Nanoparticle (NP)-hydrogel hybrid materials have emerged as promising platforms for controlled drug delivery, combining the tunable chemistry of NPs (e.g., liposomes, polymeric, and inorganic NPs) with the porous, biocompatible networks of hydrogels (e.g., alginate or poly(ethylene glycol)-based systems). These composites can encapsulate a wide range of bioactive agents-small molecules, peptides, proteins, and nucleic acids-within hydrogel matrices, guided by molecular interactions such as electrostatic forces, hydrogen bonding, and hydrophobic/hydrophilic balance. Such interactions influence both the physicochemical stability and drug release profiles of the system. This review highlights recent advances in NP-hydrogel composites, emphasizing how molecular-level interactions shape the nanostructure, drug encapsulation, and release behavior.

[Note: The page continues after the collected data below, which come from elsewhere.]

Lemma path_key s i p l q e : path s i p l q -> e ∈ l -> key_of s e.1 = Some e.2.
Proof.
  revert p. induction l as [|y l IH]; intros p Hp He; [by apply elem_of_nil in He|]. destruct Hp as (_ & Hk & Hp).
  apply elem_of_cons in He as [->|He]; [done|]. by eapply IH.
Qed.

(** A change that keeps the keys, and the links of level [i] but at nodes off the path. *)
Lemma path_frame s s' i p l q : path s i p l q ->
  (forall x, x ∈ p :: l.*1 -> Next s' x i = Next s x i /\ (x ∈ l.*1 -> key_of s' x = key_of s x)) -> path s' i p l q.
Proof.
  revert p. induction l as [|e l IH]; intros p; cbn.
  - intros Hp Hs. by rewrite (proj1 (Hs p ltac:(left))).
  - intros (Hn & Hk & Hp) Hs. split; [by rewrite (proj1 (Hs p ltac:(left)))|]. split.
    + rewrite (proj2 (Hs e.1 ltac:(right; left)) ltac:(left)). done.
    + apply IH; [done|]. intros x Hx. destruct (Hs x) as [H1 H2]; [by right|]. split; [done|].
      intros Hx'. apply H2. by right.
Qed.

Definition height_of (s : skiplist) (x : nptr) : option nat := (fun nd => length (next_ nd)) <$> nodes s !! x.

(** The entries of every level; the bottom one has them all. *)
Record levels_ok (s : skiplist) (L : nat -> list entry) : Prop := {
  lk_head : height_of s (head_ s) = Some kMaxHeight;
  lk_path i : (i < kMaxHeight)%nat -> path s i (head_ s) (L i) None;
  lk_sorted : sorted (L 0%nat);
  lk_nodup : NoDup (head_ s :: (L 0%nat).*1);
  lk_sub i : L (S i) `sublist_of` L i;
  lk_empty i : (max_height_ s <= i)%nat -> L i = [];
  lk_height : (1 <= max_height_ s <= kMaxHeight)%nat;
}.
Lemma SkipToInitialBlock_inside data checked s : inside data checked s -> inside data checked (SkipToInitialBlock s).2.
Proof.
  intros (Hd & (before & E) & Hc & Hb). unfold SkipToInitialBlock.
  set (start := if kBlockSize - 6 <? initial_offset_ s mod kBlockSize then _ else _). cbv zeta.
  destruct (0 <? start); cbn; (split; [done|]; split; [|done]); cbn; [|by exists before].
  rewrite (content_split (Z.to_nat start)), app_assoc in E. by eexists.
Qed.

Lemma ReadRecord_sound data checked s r s' : inside data checked s -> ReadRecord s = Some (r, s') ->
  inside data checked s' /\ forall rec, r = Some rec -> logical data checked rec.
Proof.
  intros Hin. unfold ReadRecord. assert (assembly_ok data checked (Assembly [] [] false 0)) as Ha by done.
  destruct (last_record_offset_ s <? initial_offset_ s); [|by apply read_loop_sound].
  pose proof (SkipToInitialBlock_inside _ _ _ Hin) as Hin'. destruct (SkipToInitialBlock s) as [[|] s0]; cbn [fst snd] in *.
  - by apply read_loop_sound.
  - intros [= <- <-]. by split.
Qed.

(** C34 (safety): every record a reader returns, from any file and at any
    initial offset, is made of physical records of that file, one full or a first,
    middle ones and a last, whose lengths are right, and whose checksums match
    when the reader checks them: corrupt data is never returned. *)
Theorem log_reader_sound (file : list byte) reporter checksum initial_offset n rs s rec :
  read_calls n (Reader_new file reporter checksum initial_offset) = Some (rs, s) -> Some rec ∈ rs ->
  logical (content file) checksum rec.
Proof.
  assert (forall s0, inside (content file) checksum s0 -> read_calls n s0 = Some (rs, s) -> Some rec ∈ rs ->
    logical (content file) checksum rec) as Hall.
  { revert rs s. induction n as [|n IH]; intros rs s s0 Hin; cbn [read_calls]; [intros [= <- <-] []%elem_of_nil|].
    destruct (ReadRecord s0) as [[r s1]|] eqn:E; [|done]. cbn [mbind option_bind].
    destruct (ReadRecord_sound _ _ _ _ _ Hin E) as [Hin1 Hr].
    destruct (read_calls n s1) as [[rs1 s2]|] eqn:E1; [|done]. cbn [mbind option_bind]. intros [= <- <-] Hel.
    apply elem_of_cons in Hel as [<-|Hel]; [by apply Hr|by eapply IH]. }
  apply Hall. split; [by exists [], (content file)|]. split; [by exists []|]. split; [done|constructor].
Qed.

(** ** Logs in the format *)

Context (tag_of : list Z -> list Z).

(** A physical record: its type and payload. *)
Abbreviation phys := (Z * list Z)%type.

Definition phys_bytes (q : phys) : list Z :=
  tag_of (q.1 :: q.2) ++ size q.2 mod 256 :: size q.2 / 256 :: q.1 :: q.2.

(** A block is physical records and a trailer too short for a header. *)
Definition block_bytes (b : list phys * list Z) : list Z := concat (phys_bytes <$> b.1) ++ b.2.

Definition phys_ok (q : phys) : Prop := q.1 ∈ [kFullType; kFirstType; kMiddleType; kLastType] /\ size q.2 < 2 ^ 16.
Definition block_ok (b : list phys * list Z) : Prop := Forall phys_ok b.1 /\ size b.2 < kHeaderSize.

(** Full blocks, and a last one that is shorter. *)
Definition log_bytes (blocks : list (list phys * list Z)) (last : list phys * list Z) : list Z :=
  concat (block_bytes <$> blocks) ++ block_bytes last.
Definition log_ok (blocks : list (list phys * list Z)) (last : list phys * list Z) : Prop :=
  Forall (fun b => block_ok b /\ size (block_bytes b) = kBlockSize) blocks /\ block_ok last /\ size (block_bytes last) < kBlockSize.
Definition physicals (blocks : list (list phys * list Z)) (last : list phys * list Z) : list phys :=
  concat (fst <$> blocks) ++ last.1.

(** The physical records of a logical one, and of a sequence of them. *)
Inductive fragments : list Z -> list phys -> Prop :=
  | frag_full p : fragments p [(kFullType, p)]
  | frag_many f ms l : fragments (f ++ concat ms ++ l) ((kFirstType, f) :: ((fun m => (kMiddleType, m)) <$> ms) ++ [(kLastType, l)]).

Inductive log_records : list (list Z) -> list phys -> Prop :=
  | log_nil : log_records [] []
  | log_cons r rs qs ps : fragments r qs -> log_records rs ps -> log_records (r :: rs) (qs ++ ps).

(** The checksums a log is written with are those the reader expects. *)
Definition tag_ok : Prop := forall b, length (tag_of b) = 4%nat /\ Unmask (DecodeFixed32 (tag_of b)) = crc_Value b.
(* ===== verification/Cursor.v ===== *)
(** * The iterator interface of leveldb ([leveldb/iterator.h], [leveldb/comparator.h])

    Blocks, tables and databases are read through one interface: an [Iterator]
    is positioned at an entry or is not valid.  The two headers are not part of
    the repository, so their documented contract is a class and a record of
    laws: an iterator implements a list of entries when every operation moves a
    position in that list.  [BlockIter.v] and [DbIter.v] define two iterators;
    the second is a client of the interface and implements it again.

    An operation is [None] where a caller breaks its contract (an assertion)
    or where the iterator itself goes wrong. *)

From Stdlib Require Import String Sorting.Sorted.
From stdpp Require Import base list sorting strings.
From S2P Require Import Prelude.

(** [leveldb::Status], as far as the modelled code builds one; of a message made of
    two parts, the first. *)
Inductive Status := Ok | NotFound | Corruption (msg : string) | InvalidArgument (msg : string) | IOError (code : Z).

#[export] Instance Status_eq_dec : EqDecision Status.
Proof. solve_decision. Defined.

(** A failed assertion. *)
Definition assert_ (b : bool) : option unit := if b then Some () else None.

(** ** Comparators *)

Class Comparator := Compare : list Z -> list Z -> Z.

Definition lt_key `{Comparator} (a b : list Z) : Prop := Compare a b < 0.

#[export] Instance lt_key_dec `{Comparator} a b : Decision (lt_key a b).
Proof. unfold lt_key. apply _. Defined.

(** What sorting needs of a comparator. *)
Class KeyOrder `{Comparator} := {
  lt_key_irrefl a : ~ lt_key a a;
  lt_key_trans a b c : lt_key a b -> lt_key b c -> lt_key a c }.

(** "A Comparator object provides a total order across slices." *)
Class ComparatorLaws `{Comparator} := {
  Compare_eq a b : Compare a b = 0 <-> a = b;
  Compare_anti a b : Compare a b < 0 <-> 0 < Compare b a;
  Compare_trans a b c : lt_key a b -> lt_key b c -> lt_key a c }.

The enhanced mechanical strength, stimuli responsiveness, pharmacokinetics, and biological performance of these materials are also discussed. Particular focus is placed on how improved mechanistic understanding can guide the design of next-generation hybrid systems with tunable, predictable release for biomedical applications. This review provides a comprehensive overview of NP-hydrogel hybrid materials as versatile drug delivery systems and outlines future research directions for their use in personalized therapy, targeted treatment, and broader clinical translation.